United Nations officials said 10 busloads of civilians, including women and children, were driven out of the city, and hinted that a new wave of 'ethnic cleansing' was under way.
The fighting flared after top Serbian and Muslim commanders in Bosnia ordered their forces to respect a new ceasefire. Despite reports of small-arms fire in some places, the truce appeared to be holding.
As the Serbs' guns fell silent, their leaders received another strong rebuke from Belgrade for their continued refusal to endorse the Vance- Owen peace plan. President Slobodan Milosevic of Serbia last night followed up the embargo against Bosnian Serbs with a ban on their leading politicians, including Radovan Karadzic, President of the self-styled Serb republic of Bosnia.
Biljana Plavsic, vice-president of the Bosnian Serbs, said she had been refused entry to Serbia. She said she had been stopped at the border, and informed by police that all leading Bosnian politicians and members of the Bosnian Serb assembly, many of whom live in Belgrade, had been barred from rump Yugoslavia.
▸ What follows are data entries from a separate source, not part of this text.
(** * NonOverlappingRecurringTask: a shallow embedding and its properties

    The development follows [non-overlapping-recurring-task.js]:

    - JavaScript values as far as the option validator inspects them;
    - the constructor with [_validateOptions] and [isNaturalNumber];
    - the instance fields together with the part of the JavaScript runtime
      the class relies on: the promise store with its reaction lists, the
      microtask queue and the armed interval timers;
    - [start], [stop], [waitUntilCurrentExecutionCompletes] and
      [_executeTaskAndUpdateState], each cut at its [await]s;
    - the task as far as the instance can tell what it does: the calls it
      makes on the instance before it returns, and whether it returns a
      promise or throws;
    - a step function over the events that can reach an instance, the
      reachable states, and the invariants the class maintains. *)

From Stdlib Require Import QArith Qround.
From stdpp Require Import base list option strings.

Local Open Scope string_scope.
Local Open Scope nat_scope.

(** ** JavaScript values *)

(** A [number] is an IEEE-754 double: NaN, an infinity, or a finite value.
    Every finite double is a rational, and [Math.floor], [>=] and [===] are
    exact on doubles, so the finite case carries the rational it denotes
    (both zeros are the rational 0, which [>=] and [===] do not tell apart). *)
Inductive JSNumber :=
| JSNaN
| JSInfinity (negative : bool)
| JSFinite (q : Q).

Inductive JSValue :=
| JSUndefined
| JSNull
| JSBoolean (b : bool)
| JSNum (n : JSNumber)
| JSString (s : string)
| JSObject
| JSFunction.
(** * Preview locomotion engine (dwl/simulation/PreviewLocomotion.cpp)

    A shallow embedding of the multi-phase preview generator of the
    Dynamic Whole-body Locomotion library, and the properties of its phase
    sequencing, sampling policy, support-region maintenance and guards.

    Conventions of the embedding.
    - [double] is read as the rational it stands for ([Q]); every arithmetic
      expression is written as in the source, so that time stamps are
      compared syntactically. Sums and products are exact; the quotient
      whose integer part is a number of samples is rounded to the nearest
      double ([double_div]).
    - [unsigned int] is a [Z] in the range [0, 2^32) with the wrap-around of
      [+] written out ([uadd]); the conversion of a [double] to
      [unsigned int] is undefined outside that range.
    - [std::map<std::string, T>] is a [gmap string T]; [std::vector<T>] is a
      [list T].
    - Undefined behaviour of the source (a write past the end of a vector,
      [back()] of an empty vector, dereferencing [end()]) is an explicit
      [Undefined] outcome.
    - The engine object is threaded explicitly through every member
      function. *)

From Stdlib Require Import QArith Qround Qabs Qpower Lqa.
From stdpp Require Import gmap strings list pretty sorting.

Local Open Scope Z_scope.

(** ** Outcomes of a computation *)

Inductive Fault : Type :=
| OutOfBounds      (* operator[] past the end of a std::vector *)
| BackOfEmpty      (* back() of an empty std::vector *)
| EndIterator      (* find(name)->second when find returns end() *)
| BadConversion    (* double to unsigned int outside the range of the type *)
| LengthError.     (* resize with a size above max_size() *)

Inductive outcome (A : Type) : Type :=
| Ok (a : A)
| Undefined (f : Fault).
Arguments Ok {A} a.
Arguments Undefined {A} f.

#[global] Instance outcome_ret : MRet outcome := fun A a => Ok a.
#[global] Instance outcome_bind : MBind outcome := fun A B k m =>
  match m with
  | Ok a => k a
  | Undefined f => Undefined f
  end.

Definition is_Ok {A} (m : outcome A) : Prop := exists a, m = Ok a.

(** ** Scalars *)

Definition Qlt_bool (a b : Q) : bool := negb (Qle_bool b a).

(** [unsigned int] arithmetic. *)
Definition UINT_MOD : Z := 4294967296.
Definition uadd (a b : Z) : Z := (a + b) mod UINT_MOD.

(** Doubles are modelled by the rationals they stand for. Sums, products and
    comparisons are taken exactly; the quotient whose integer part decides a
    number of samples is rounded as the machine rounds it, since the integer
    part of a quotient just below an integer depends on it: IEEE-754 binary64,
    round to nearest, ties to even. *)

(** The integer nearest to [x], the even one of the two at a tie. *)
Definition round_nearest_even (x : Q) : Z :=
  let f := Qfloor x in
  match (x - inject_Z f ?= 1 # 2)%Q with
  | Lt => f
  | Gt => f + 1
  | Eq => if Z.even f then f else f + 1
  end.

(** [floor(log2 x)] for a positive [x]. *)
Definition Qlog2 (x : Q) : Z :=
  let e0 := Z.log2 (Qnum x) - Z.log2 (Zpos (Qden x)) in
  if Qle_bool (Qpower 2 e0) x then e0 else e0 - 1.

(** The double nearest to [x]: 53 significant bits, that is a multiple of
    [2 ^ (e - 52)] where [2 ^ e <= |x| < 2 ^ (e + 1)], the exponent [e] not
    below -1022 (subnormal numbers). A magnitude beyond the largest double
    is left as it is: the only use below rejects anything from [2 ^ 32] on,
    as it does an infinity. *)
Definition round_double (x : Q) : Q :=
  if Qeq_bool x 0 then 0%Q
  else
    let a := Qabs x in
    let e := Z.max (Qlog2 a) (-1022) in
    let ulp := Qpower 2 (e - 52) in
    let m := round_nearest_even (a / ulp) in
    ((if Qle_bool 0 x then 1 else -1) * inject_Z m * ulp)%Q.

(** [a / b] on doubles, for [b] other than zero. *)
Definition double_div (a b : Q) : Q := round_double (a / b).

(** [unsigned int n = floor(a / b)]: the quotient of two doubles, rounded
    down, then converted. A zero divisor gives an infinity or a NaN, whose
    conversion is undefined, as is that of a value outside [0, 2^32). *)
Definition floor_div (a b : Q) : outcome Z :=
  if Qeq_bool b 0 then Undefined BadConversion
  else
    let n := Qfloor (double_div a b) in
    if bool_decide (0 <= n < UINT_MOD) then Ok n else Undefined BadConversion.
At the rail bridge leading from Sremska Raca in Serbia to Bijeljina in Bosnia, police enforcing the embargo said they turned away 15 lorries yesterday.
The ceasefire talks, which excluded the Croats, also won an agreement to demilitarise two besieged Muslim enclaves in eastern Bosnia, Zepa and Srebrenica.
Under the plan, both Serbian and Muslim forces will either withdraw from the areas or surrender their weapons by 5pm today in Srebrenica and 5pm on Wednesday in Zepa. Three officers from each side will oversee the implementation of the plan along with UN military officials who will monitor the progress. Only UN forces will be allowed free movement in the areas.